Seine Rolle in der Erzählung ist die eines Mentors und Ersatzvaters. Er baut ein heruntergekommenes Gym unter der Brücke der Tränen im Slum und arbeitet als Hilfsarbeiter auf Baustellen, um sich und Joe zu ernähren. Er ist nicht nur ein Trainer, der Technik vermittelt; er versucht auch, eine moralische und soziale Erziehung zu bieten, oft indem er versucht, Joe zu disziplinieren und auf den richtigen Weg zu bringen, auch wenn ihm selten Gehör geschenkt wird. Selbst als Joe in eine Jugendstrafanstalt geschickt wird, gibt Danpei nicht auf und schickt Postkarten mit Boxgrundlagen wie Jabs und Geraden, um ihn aus der Ferne zu trainieren.

Die Beziehung zwischen Danpei und Joe ist der emotionale Kern der Geschichte. Es ist eine turbulente Bindung, erfüllt von ständigen Streitereien, da Joe ein unverbesserlicher Freigeist ist, der Autorität ablehnt und selten Anweisungen befolgt. Anfangs sieht Danpei Joe als Mittel, um seine eigenen zertrümmerten Träume zu erfüllen, aber diese Motivation entwickelt sich zu einer tiefen, väterlichen Zuneigung. Er wird der erste Mensch, der Joe, der von der Gesellschaft nur Feindseligkeit erfahren hatte, eine wirklich warme und fürsorgliche Hand entgegenstreckt.

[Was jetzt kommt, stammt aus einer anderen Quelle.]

(** C4: an instance leaves nothing behind.  An instance is created on a host
    that does not know its domain; the agent reports RUNNING; it is deleted
    through main-api; the agent, whose libvirt reads the definition and
    destroys the domain without an error, reports; the finished row is deleted.  Then the
    instances and the GPU slots of the database and the domains of the host
    are what they were before the create, the destroy message went to the
    node of the instance, the last request is answered with 204, and every
    device that was passed through and can be reset was reset (or the failure
    to reset it is in the log).  The PCI addresses passed through are in the
    form sysfs and libvirt print them (four, two, two and one lower-case
    hexadecimal digits) and the agent's paths and network name are texts XML
    can hold: other addresses do not survive the way through the domain
    definition.  (As for a create: main-api's database round trips are served,
    its slot table is consistent to begin with, the number of GPUs is not
    negative; and the handlers have the slot repository, as [main] wires them.) *)
Theorem instance_round_trip `{!XMLLaws} h req node owner w v w1 :
  clean (w_pg w) -> slots_ok (tables w) -> (0 <= req_GPUCount req)%Z -> h_Slots h = true ->
  runCreate protojson_Unmarshal h req node owner w = (WriteJSON StatusCreated v, w1) ->
  exists inst msg, ci_InstanceId msg = uuid_String (in_ID inst) /\
  w_agents w1 = (dispatch_Send (nd_ID node) (CM_CreateInstance msg) (w_agents w)).2 /\
  forall cfg host l reason t1,
    let id := in_ID inst in
    let host1 := (handleCreate cfg msg host).2 in
    let pcis := DomainPassthroughPCI None (uuid_String id) (ho_mgr host1) in
    let host2 := (handleDestroy cfg (uuid_String id) host1).2 in
    lv_domains (ho_mgr host) !! uuid_String id = None ->
    ho_trace host1 = ho_trace host ++ t1 ->
    Sent (status (uuid_String id) INSTANCE_STATE_RUNNING "" "") ∈ t1 ->
    forallb canonical_pci (ci_PassthroughPciAddresses msg) = true -> printable_request cfg msg ->
    pcis.1 = Ok l -> (DestroyDomain None (uuid_String id) pcis.2).1 = Ok tt ->
    exists t2, ho_trace host2 = ho_trace host ++ t1 ++ t2 /\
      lv_domains (ho_mgr host2) = lv_domains (ho_mgr host) /\
      (forall pci, pci ∈ ci_PassthroughPciAddresses msg -> HasResetFile (ho_sysfs host) pci = true ->
         DeviceReset pci ∈ t2 \/ exists e, WarnReset pci e ∈ t2) /\
      let w2 := told (nd_ID node) t1 w1 in
      exists row2, db_instances (tables w2) !! id = Some row2 /\
      let w3 := (delete_instance h id row2 reason w2).2 in
      let w4 := told (nd_ID node) t2 w3 in
      w_agents w3 = (dispatch_Send (nd_ID node) (CM_DestroyInstance (uuid_String id)) (w_agents w2)).2 /\
      exists row4, db_instances (tables w4) !! id = Some row4 /\
      let '(resp, w5) := delete_instance h id row4 reason w4 in
      resp = WriteHeader StatusNoContent /\
      db_instances (tables w5) = db_instances (tables w) /\
      db_gpu_slots (tables w5) = db_gpu_slots (tables w).
Proof.
  intros Hc Hd Hg Hsl Hrun.
  destruct (create_reported h req node owner w v w1 Hc Hd Hg Hrun)
    as (inst & res & pci & msg & Hm & Ha & _ & Hnew & _ & Hb & Hall).
  exists inst, msg. assert (ci_InstanceId msg = uuid_String (in_ID inst)) as Hid by (unfold create_message in Hm; by injection Hm as <-).
  split; [done|]. split; [done|]. intros cfg host l reason t1 id host1 pcis host2 Hnone Ht1 Hsent Hcan Hprint Hpci Hdes.
  destruct (Hall cfg host Hnone) as (t1' & row2 & Ht1' & _ & HR). fold id host1 in Ht1', HR.
  rewrite Ht1 in Ht1'. apply app_inv_head in Ht1' as <-.
  pose proof (destroyed_as_created cfg msg host t1 l) as HD. cbv zeta in HD. rewrite Hid in HD.
  fold id host1 in HD. fold host2 in HD.
  destruct (HD Hnone Hcan Hprint Ht1 Hsent) as (Hdom & cl & Hcl & Ht2); [|done|].
  { change (pcis = (Ok l, pcis.2)). rewrite <- Hpci. by destruct pcis. }
  set (t2 := report cfg (uuid_String id) INSTANCE_STATE_STOPPING "" :: _) in Ht2.
  destruct (destroyed_events cfg (uuid_String id) cl host2 (ho_sysfs host) (ci_PassthroughPciAddresses msg) Hcl)
    as [Hrep Hreset]. fold t2 in Hrep, Hreset.
  exists t2. split; [by rewrite Ht2, Ht1, app_assoc|]. split; [done|]. split; [done|].
  intros w2. destruct (receive (nd_ID node) (reports t1) (w_pg w1)) as [r pg2] eqn:Hrec.
  assert (pg2 = w_pg w2) as -> by (unfold w2, told; cbn [w_pg]; by rewrite Hrec).
  clearbody w2.
  destruct HR as (_ & Hc2 & Hi2 & Hn2 & Hrows2 & [(_ & Hst2 & Hsl2)|(_ & Hno & _)]); [|done].
  assert (db_instances (tables w2) !! id = Some row2) as Hrow2 by (rewrite Hrows2; apply lookup_insert_eq).
  exists row2. split; [done|]. intros w3 w4.
  pose proof (delete_reported h id row2 reason w2 w3 (delete_instance h id row2 reason w2).1 (nd_ID node) t2 ""
    Hc2 Hrow2 Hst2 (surjective_pairing _) Hrep) as (Hc4 & (row4 & Hrows4 & Hst4) & Hsl4).
  fold w4 in Hc4, Hrows4, Hsl4.
  split. { pose proof (delete_live h id row2 reason w2 Hc2 Hrow2) as HL. rewrite Hst2 in HL. specialize (HL eq_refl eq_refl).
    unfold w3. destruct (delete_instance h id row2 reason w2) as [resp w3']. rewrite Hn2, Hi2 in HL. by destruct HL. }
  assert (db_instances (tables w4) !! id = Some row4) as Hrow4 by (rewrite Hrows4; apply lookup_insert_eq).
  exists row4. split; [done|].
  pose proof (delete_terminal h id row4 reason w4 Hc4 Hsl Hrow4) as HT. rewrite Hst4 in HT. specialize (HT eq_refl).
  destruct (delete_instance h id row4 reason w4) as [resp w5]. destruct HT as (-> & _ & Hrows5 & _ & Hsl5).
  split; [done|]. split.
  - rewrite Hrows5, Hrows4, Hrows2, delete_insert_eq, delete_insert_id by done. done.
  - apply map_eq. intros k. rewrite Hsl5, Hsl4, Hsl2, (free_bound (tables w) _ req node inst res pci) by done.
    destruct (db_gpu_slots (tables w) !! k) as [x|] eqn:Hx; [|done]. simpl. rewrite decide_False; [done|].
    intros Hcur. destruct (so_inst _ _ _ (proj1 Hd k x Hx) id Hcur) as [_ [? ?]]. unfold id in *. congruence.
Qed.
(** A destroy for which libvirt returns an error leaves the domains as that
    error left them (still running, if libvirt refused to stop the domain) and
    is reported as FAILED, which main-api takes for the end of the instance:
    its slots are free for the next tenant. *)
Theorem failed_destroy_frees_slots node id row w cfg host e m :
  let name := uuid_String id in
  clean (w_pg w) -> db_instances (tables w) !! id = Some row -> in_State row = InstanceStateStopping ->
  DestroyDomain None name (DomainPassthroughPCI None name (ho_mgr host)).2 = (Err e, m) ->
  errors_Is e ErrDomainNotFound = false ->
  let host' := (handleDestroy cfg name host).2 in
  ho_mgr host' = m /\
  exists t, ho_trace host' = ho_trace host ++ t /\
    (exists row', db_instances (tables (told node t w)) = <[id := row']> (db_instances (tables w)) /\
       in_State row' = InstanceStateFailed) /\
    (forall k, db_gpu_slots (tables (told node t w)) !! k = free_if [id] <$> db_gpu_slots (tables w) !! k).
Proof.
  intros name Hc Hrow Hst Hdes He host'.
  destruct (handleDestroy_spec cfg name host) as (_ & _ & t & Ht & Ho). fold host' in Ht, Ho.
  destruct Ho as [pcis m1 d cl Hq Hq' Hf _|pcis m1 d e' Hq Hq' Hf _];
    unfold mgr_DomainPassthroughPCI, mgr_DestroyDomain, LibvirtManager in Hq, Hq'; rewrite Hq in Hdes;
    cbn [snd] in Hdes; rewrite Hq' in Hdes; injection Hdes as -> <-; simpl in Hf; rewrite He in Hf; [done|]. injection Hf as <-.
  split; [done|]. eexists. split; [exact Ht|].
  assert (omap sent_status (report cfg name INSTANCE_STATE_STOPPING "" :: read_warning pcis ++
    [report cfg name INSTANCE_STATE_FAILED (Error e); Released]) =
    [status name INSTANCE_STATE_STOPPING "" ""; status name INSTANCE_STATE_FAILED "" (Error e)]) as Hrep.
  { csimpl. rewrite omap_app. destruct pcis as [l|x]; [done|]. simpl. by destruct (errors_Is x ErrDomainNotFound). }
  pose proof (receive_reported protojson_Marshal netip_ParseAddr svc Hi Hs node id _ _ (w_pg w) row
    (two_reports id INSTANCE_STATE_STOPPING INSTANCE_STATE_FAILED _ _ (Error e) eq_refl eq_refl) Hc Hrow) as HR.
  unfold told, reports. cbn [w_pg]. rewrite Hrep. destruct (receive _ _ _) as [r pg']. cbn [snd].
  destruct HR as (_ & _ & [HR HS]). destruct (HR row Hrow) as (row' & Hrows & Hst' & _).
  split; [exists row'; by rewrite Hst', Hst|]. intros k. by rewrite HS.
Qed.
End journey.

Ihre Interaktionen, oft kämpferisch, zeigen einen Mann, der sich mehr auf Joe verlässt als auf jeden anderen und der reichlich für ihn weint, was einen tiefen emotionalen Brunnen offenbart. Später in der Geschichte, als Joe beginnt, an den Folgen des Punch-drunk-Syndroms zu leiden, ist es Danpei, der als erster die Symptome erkennt, was sein tiefes Verständnis für den Zustand seines Boxers zeigt.

Als Charakter durchläuft Danpei eine bedeutende Entwicklung. Er verwandelt sich von einem egoistischen, gebrochenen und verbitterten Trunkenbold, der in der Vergangenheit lebt, in einen hingebungsvollen und selbstlosen Trainer und Vaterfigur. Er bewegt sich davon, Joe für seinen eigenen Ruhm nutzen zu wollen, hin zu echter und liebevoller Fürsorge für seinen Schützling, bereit, sein Leben zu opfern, um Joe erfolgreich zu sehen. Er zeigt auch Einfallsreichtum und Stolz, zum Beispiel als er die Medien nutzt, um sein Gym nach seinem Ausschluss aufgrund seiner Vergangenheit wieder von der Boxvereinigung zertifizieren zu lassen.

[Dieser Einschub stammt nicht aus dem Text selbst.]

(** [os.ReadFile]. *)
Definition read_key (io : key_io) (path : string) (files : gmap string string) : result string :=
  match ki_read io, files !! path with
  | Some e, _ => Err e
  | None, Some raw => Ok raw
  | None, None => Err (ErrWrap ("open " +:+ path +:+ ": ") os_ErrNotExist "")
  end.

(** [os.WriteFile]. *)
Definition write_key (io : key_io) (path raw : string) : ST (gmap string string) (option error) := fun files =>
  match ki_write io with
  | Written => (None, <[path := raw]> files)
  | WriteFailed e None => (Some e, files)
  | WriteFailed e (Some n) => (Some e, <[path := String.substring 0 n raw]> files)
  end.

Definition LoadOrGenerate (io : key_io) (path : string) : ST (gmap string string) (result Signer) := fun files =>
  match read_key io path files with
  | Ok raw => (parsePEM raw, files)
  | Err e =>
      if negb (errors_Is e os_ErrNotExist) then
        (Err (ErrWrap ("read host key " +:+ path +:+ ": ") e ""), files)
      else match ed25519_GenerateKey (ki_entropy io) with
      | Err e => (Err (ErrWrap "generate ed25519: " e ""), files)
      | Ok priv =>
      match marshalPEM priv with
      | Err e => (Err e, files)
      | Ok pemBytes =>
          match write_key io path pemBytes files with
          | (Some e, files) => (Err (ErrWrap ("write host key " +:+ path +:+ ": ") e ""), files)
          | (None, files) => (ssh_NewSignerFromKey priv, files)
          end
      end
      end
  end.
End hostkey.

(** ** main.go *)

Definition env (Getenv : string -> string) (key fallback : string) : string :=
  if String.eqb (Getenv key) "" then fallback else Getenv key.

(** The flags of the program: what the command line sets, by name. *)
Definition flag_String (Flag : string -> option string) (name value : string) : string := default value (Flag name).

Record muxConfig := {
  mc_listen : string;
  mc_certPath : string;
  mc_keyPath : string;
  mc_apiBaseURL : string;
  mc_internalTok : string
}.

Record proxy_flags := {
  pf_listen : string;
  pf_zone : string;
  pf_hostKeyPath : string;
  pf_internalTok : string;
  pf_mux : muxConfig;
  pf_metricsListen : string
}.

In Bezug auf bemerkenswerte Fähigkeiten ist Danpei ein hochqualifizierter Trainer, der die Wissenschaft des Boxens versteht. Er betont Verteidigung, sorgfältige Beobachtung eines Gegners und einen taktischen Ansatz, oft versucht er, seinen Kämpfern einen Überlebensinstinkt einzuflößen. Er trainiert erfolgreich nicht nur Joe, sondern auch andere Boxer wie Nishi und Aoyama und verfeinert ihre Verteidigungstechniken. Seine eigenen körperlichen Fähigkeiten bleiben beeindruckend; trotz seines Alters, seines schlechten Auges und seiner langen Geschichte von Trinken und körperlicher Arbeit demonstriert er unglaubliche Haltbarkeit und Kraft. In einem bemerkenswerten Fall gelingt es ihm, einen aktiven Joe in einer Sparring-Session wegzublasen, was beweist, dass seine körperliche Stärke und seine Instinkte als ehemaliger Kämpfer noch intakt sind. Außerdem, obwohl leicht zu übersehen, wird er auch als mit ausgezeichneten Kochkünsten beschrieben, eine weitere Facette seiner Rolle als Betreuer.